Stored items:
-*-

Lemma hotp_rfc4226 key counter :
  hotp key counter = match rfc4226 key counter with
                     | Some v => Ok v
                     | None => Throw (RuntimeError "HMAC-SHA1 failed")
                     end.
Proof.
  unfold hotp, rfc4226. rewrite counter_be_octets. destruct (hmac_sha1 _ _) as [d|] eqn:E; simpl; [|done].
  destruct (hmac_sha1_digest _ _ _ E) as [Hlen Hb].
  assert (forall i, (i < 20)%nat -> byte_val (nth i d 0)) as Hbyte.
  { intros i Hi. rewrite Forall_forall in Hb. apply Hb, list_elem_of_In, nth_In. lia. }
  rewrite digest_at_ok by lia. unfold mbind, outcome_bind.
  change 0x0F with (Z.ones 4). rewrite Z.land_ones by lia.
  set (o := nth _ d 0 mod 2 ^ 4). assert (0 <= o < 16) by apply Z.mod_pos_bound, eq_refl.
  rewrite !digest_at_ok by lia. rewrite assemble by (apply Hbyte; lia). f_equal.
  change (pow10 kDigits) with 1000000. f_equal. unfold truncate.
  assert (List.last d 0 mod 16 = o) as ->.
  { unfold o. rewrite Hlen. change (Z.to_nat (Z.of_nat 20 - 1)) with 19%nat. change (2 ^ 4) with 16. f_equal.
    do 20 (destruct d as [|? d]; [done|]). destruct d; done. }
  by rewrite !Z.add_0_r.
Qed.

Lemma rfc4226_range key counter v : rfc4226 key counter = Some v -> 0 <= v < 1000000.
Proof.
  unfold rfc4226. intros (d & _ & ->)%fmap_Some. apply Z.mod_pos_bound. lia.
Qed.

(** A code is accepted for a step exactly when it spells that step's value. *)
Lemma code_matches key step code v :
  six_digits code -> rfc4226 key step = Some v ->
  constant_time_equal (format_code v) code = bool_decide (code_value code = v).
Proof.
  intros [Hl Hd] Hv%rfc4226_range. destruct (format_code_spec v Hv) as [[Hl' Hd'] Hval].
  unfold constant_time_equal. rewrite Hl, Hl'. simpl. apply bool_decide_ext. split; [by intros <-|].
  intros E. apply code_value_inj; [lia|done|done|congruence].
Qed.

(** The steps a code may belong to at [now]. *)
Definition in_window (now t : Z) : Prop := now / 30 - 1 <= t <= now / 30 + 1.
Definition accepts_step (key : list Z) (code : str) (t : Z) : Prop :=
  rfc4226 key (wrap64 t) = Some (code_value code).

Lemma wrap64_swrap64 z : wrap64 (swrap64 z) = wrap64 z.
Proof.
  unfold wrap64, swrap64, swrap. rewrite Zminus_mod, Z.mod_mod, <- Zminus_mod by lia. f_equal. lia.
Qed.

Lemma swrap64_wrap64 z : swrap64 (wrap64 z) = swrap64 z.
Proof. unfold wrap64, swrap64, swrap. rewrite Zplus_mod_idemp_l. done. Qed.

-*-

§ ASSIGNMENT
Nothing in the records may change; output all of them exactly.

§ FINISHED TASK
Lemma hotp_rfc4226 key counter :
  hotp key counter = match rfc4226 key counter with
                     | Some v => Ok v
                     | None => Throw (RuntimeError "HMAC-SHA1 failed")
                     end.
Proof.
  unfold hotp, rfc4226. rewrite counter_be_octets. destruct (hmac_sha1 _ _) as [d|] eqn:E; simpl; [|done].
  destruct (hmac_sha1_digest _ _ _ E) as [Hlen Hb].
  assert (forall i, (i < 20)%nat -> byte_val (nth i d 0)) as Hbyte.
  { intros i Hi. rewrite Forall_forall in Hb. apply Hb, list_elem_of_In, nth_In. lia. }
  rewrite digest_at_ok by lia. unfold mbind, outcome_bind.
  change 0x0F with (Z.ones 4). rewrite Z.land_ones by lia.
  set (o := nth _ d 0 mod 2 ^ 4). assert (0 <= o < 16) by apply Z.mod_pos_bound, eq_refl.
  rewrite !digest_at_ok by lia. rewrite assemble by (apply Hbyte; lia). f_equal.
  change (pow10 kDigits) with 1000000. f_equal. unfold truncate.
  assert (List.last d 0 mod 16 = o) as ->.
  { unfold o. rewrite Hlen. change (Z.to_nat (Z.of_nat 20 - 1)) with 19%nat. change (2 ^ 4) with 16. f_equal.
    do 20 (destruct d as [|? d]; [done|]). destruct d; done. }
  by rewrite !Z.add_0_r.
Qed.

Lemma rfc4226_range key counter v : rfc4226 key counter = Some v -> 0 <= v < 1000000.
Proof.
  unfold rfc4226. intros (d & _ & ->)%fmap_Some. apply Z.mod_pos_bound. lia.
Qed.

(** A code is accepted for a step exactly when it spells that step's value. *)
Lemma code_matches key step code v :
  six_digits code -> rfc4226 key step = Some v ->
  constant_time_equal (format_code v) code = bool_decide (code_value code = v).
Proof.
  intros [Hl Hd] Hv%rfc4226_range. destruct (format_code_spec v Hv) as [[Hl' Hd'] Hval].
  unfold constant_time_equal. rewrite Hl, Hl'. simpl. apply bool_decide_ext. split; [by intros <-|].
  intros E. apply code_value_inj; [lia|done|done|congruence].
Qed.

(** The steps a code may belong to at [now]. *)
Definition in_window (now t : Z) : Prop := now / 30 - 1 <= t <= now / 30 + 1.
Definition accepts_step (key : list Z) (code : str) (t : Z) : Prop :=
  rfc4226 key (wrap64 t) = Some (code_value code).

Lemma wrap64_swrap64 z : wrap64 (swrap64 z) = wrap64 z.
Proof.
  unfold wrap64, swrap64, swrap. rewrite Zminus_mod, Z.mod_mod, <- Zminus_mod by lia. f_equal. lia.
Qed.

Lemma swrap64_wrap64 z : swrap64 (wrap64 z) = swrap64 z.
Proof. unfold wrap64, swrap64, swrap. rewrite Zplus_mod_idemp_l. done. Qed.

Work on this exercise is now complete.